Even more importantly than the foregoing inconsistency, the majority’s rationale fails because it glosses over the specific crime the commission of which defendant aided and abetted and, in effect, holds defendant responsible for a crime that was never committed. Beyond the customary elements of robbery, subdivision 1 of section 160.10 of the Penal Law has as a necessary element that the perpetrator be aided by another person actually present (see 2 CJI [NY] PL 160.10 [1], pp 902-906). Thus, it seems self-evident that the commission of the crime of robbery in the second degree under that subdivision requires the actual presence of at least two persons at the scene of the crime, namely, (1) the actual perpetrator of the robbery and (2) a person aiding the perpetrator (see People v Hampton, supra).

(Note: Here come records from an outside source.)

(** * Signaling relay: room registry, membership lifecycle and signal relay

    A shallow embedding of the socket.io signaling server of the repository
    (the two server sources in [src/unnamed/part_000]) together with the
    invariants and functional properties of its event handlers.

    Modelling conventions.
    - The two process-wide objects [rooms] and [mediaStates] are finite maps
      keyed by strings ([gmap string _]).  A JavaScript object also answers
      to the names it inherits from [Object.prototype] ([constructor],
      [__proto__], ...), and the handlers take any string as a room id; the
      finite maps are the two objects as long as no such name has been used
      as a key.  Statements about what the registries hold are therefore
      made for traces and keys that are [ordinary]; what the code does with
      an inherited name as room id is not described by this model.  The
      enumeration order of a JavaScript object ([Object.entries],
      [for .. in]) is abstracted to the canonical order of the finite map;
      no statement below depends on it.
    - Handler arguments are well typed, except where a handler itself tests
      for absence ([!signal || !to], [audioEnabled ?? ..]): those fields are
      options or untyped JavaScript values.
    - The transport (socket.io) is modelled by its documented interface: a
      table of named rooms, each holding a set of socket ids; every socket
      joins the room named by its own id when it connects; [io.to(g).emit]
      reaches every socket of room [g], [socket.to(g).emit] every socket of
      room [g] but the sender, [socket.emit] the socket itself. *)

From Stdlib Require Import ZArith NArith.
From stdpp Require Import gmap strings list fin_maps fin_sets.

Local Open Scope nat_scope.
#[local] Set Warnings "-clear-no-such-hyp".

(** ** JavaScript values and text *)

(** The [signal: any] payload: an untyped JavaScript value. *)
Inductive JsValue :=
| JUndefined
| JNull
| JBool (b : bool)
| JNumber (z : Z)
| JNaN
| JString (s : string)
| JObject (fields : JsFields)
with JsFields :=
| JNoField
| JField (key : string) (value : JsValue) (rest : JsFields).

(** JavaScript truthiness, as tested by [!signal]. *)
Definition truthy (v : JsValue) : bool :=
  match v with
  | JUndefined | JNull | JNaN => false
  | JBool b => b
  | JNumber z => negb (z =? 0)%Z
  | JString s => negb (String.eqb s EmptyString)
  | JObject _ => true
  end.

(** Truthiness of an optional string field ([!to]): absent and empty are falsy. *)
Definition truthy_string (o : option string) : bool :=
  match o with
  | None => false
  | Some s => negb (String.eqb s EmptyString)
  end.

(** Chat text is a sequence of UTF-16 code units, so that [String.prototype.trim]
    can be stated on the characters it inspects. *)
Definition Text := list N.

(** ECMAScript WhiteSpace and LineTerminator code points (all in the BMP). *)
Definition is_white_space (c : N) : bool :=
  ((c =? 9) || (c =? 10) || (c =? 11) || (c =? 12) || (c =? 13) || (c =? 32)
   || (c =? 160) || (c =? 5760) || ((8192 <=? c) && (c <=? 8202))
   || (c =? 8232) || (c =? 8233) || (c =? 8239) || (c =? 8287)
   || (c =? 12288) || (c =? 65279))%N.

Fixpoint trim_start (t : Text) : Text :=
  match t with
  | [] => []
  | c :: t' => if is_white_space c then trim_start t' else t
  end.

Definition trim_end (t : Text) : Text := reverse (trim_start (reverse t)).

(** [message.trim()] *)
Definition trim (t : Text) : Text := trim_end (trim_start t).

(** ** Configuration *)

(** [t.split(sep)] for a separator of one code unit: the pieces between the
    separators, the empty text giving one empty piece. *)
Fixpoint split_on (sep : N) (t : Text) : list Text :=
  match t with
  | [] => [[]]
  | c :: t' =>
      if (c =? sep)%N then [] :: split_on sep t'
      else match split_on sep t' with
           | w :: ws => (c :: w) :: ws
           | [] => [[c]]
           end
  end.

(** [.filter(Boolean)] on strings: the empty ones are dropped. *)
Definition non_empty (l : list Text) : list Text := filter (λ t, t ≠ []) l.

Since, concededly, defendant’s criminal liability here is purely vicarious under section 20.00 of the Penal Law (“Criminal liability for conduct of another”) and since Caruso committed at most only the crime of robbery in the third degree because he alone was present, it follows that the maximum offense for which defendant may be convicted is robbery in the third degree. I would, therefore, modify the judgment by reducing it to a conviction of the crime of robbery in the third degree.

Mahoney, P. J., and Yesawich, Jr., J., concur with Main, J.; Casey, J., concurs in an opinion; Levine, J., dissents and votes to modify in a separate opinion.

Judgment affirmed. 
      
       We note that People v Hampton (92 AD2d 490), relied on by the dissent, is distinguishable in that interpretation of and reliance on section 20.00 of the Penal Law was not necessary to the decision therein.
     
      
       Of course, if there had been a third participant in the robbery who had been actually present with Caruso, then a robbery in the second degree would have been committed for which defendant could have been held responsible as the driver of the getaway car under section 20.00 of the Penal Law. It is submitted that this situation is what was described in the Commission Staff Notes, relied upon by the majority, in referring to a “group” (not a pair) of bandits who commit a robbery using a car (Commission Staff Notes for proposed art 165 [renum art 160], reprinted in 1982-1983 Gilbert Criminal Law and Procedure, p 2A-74).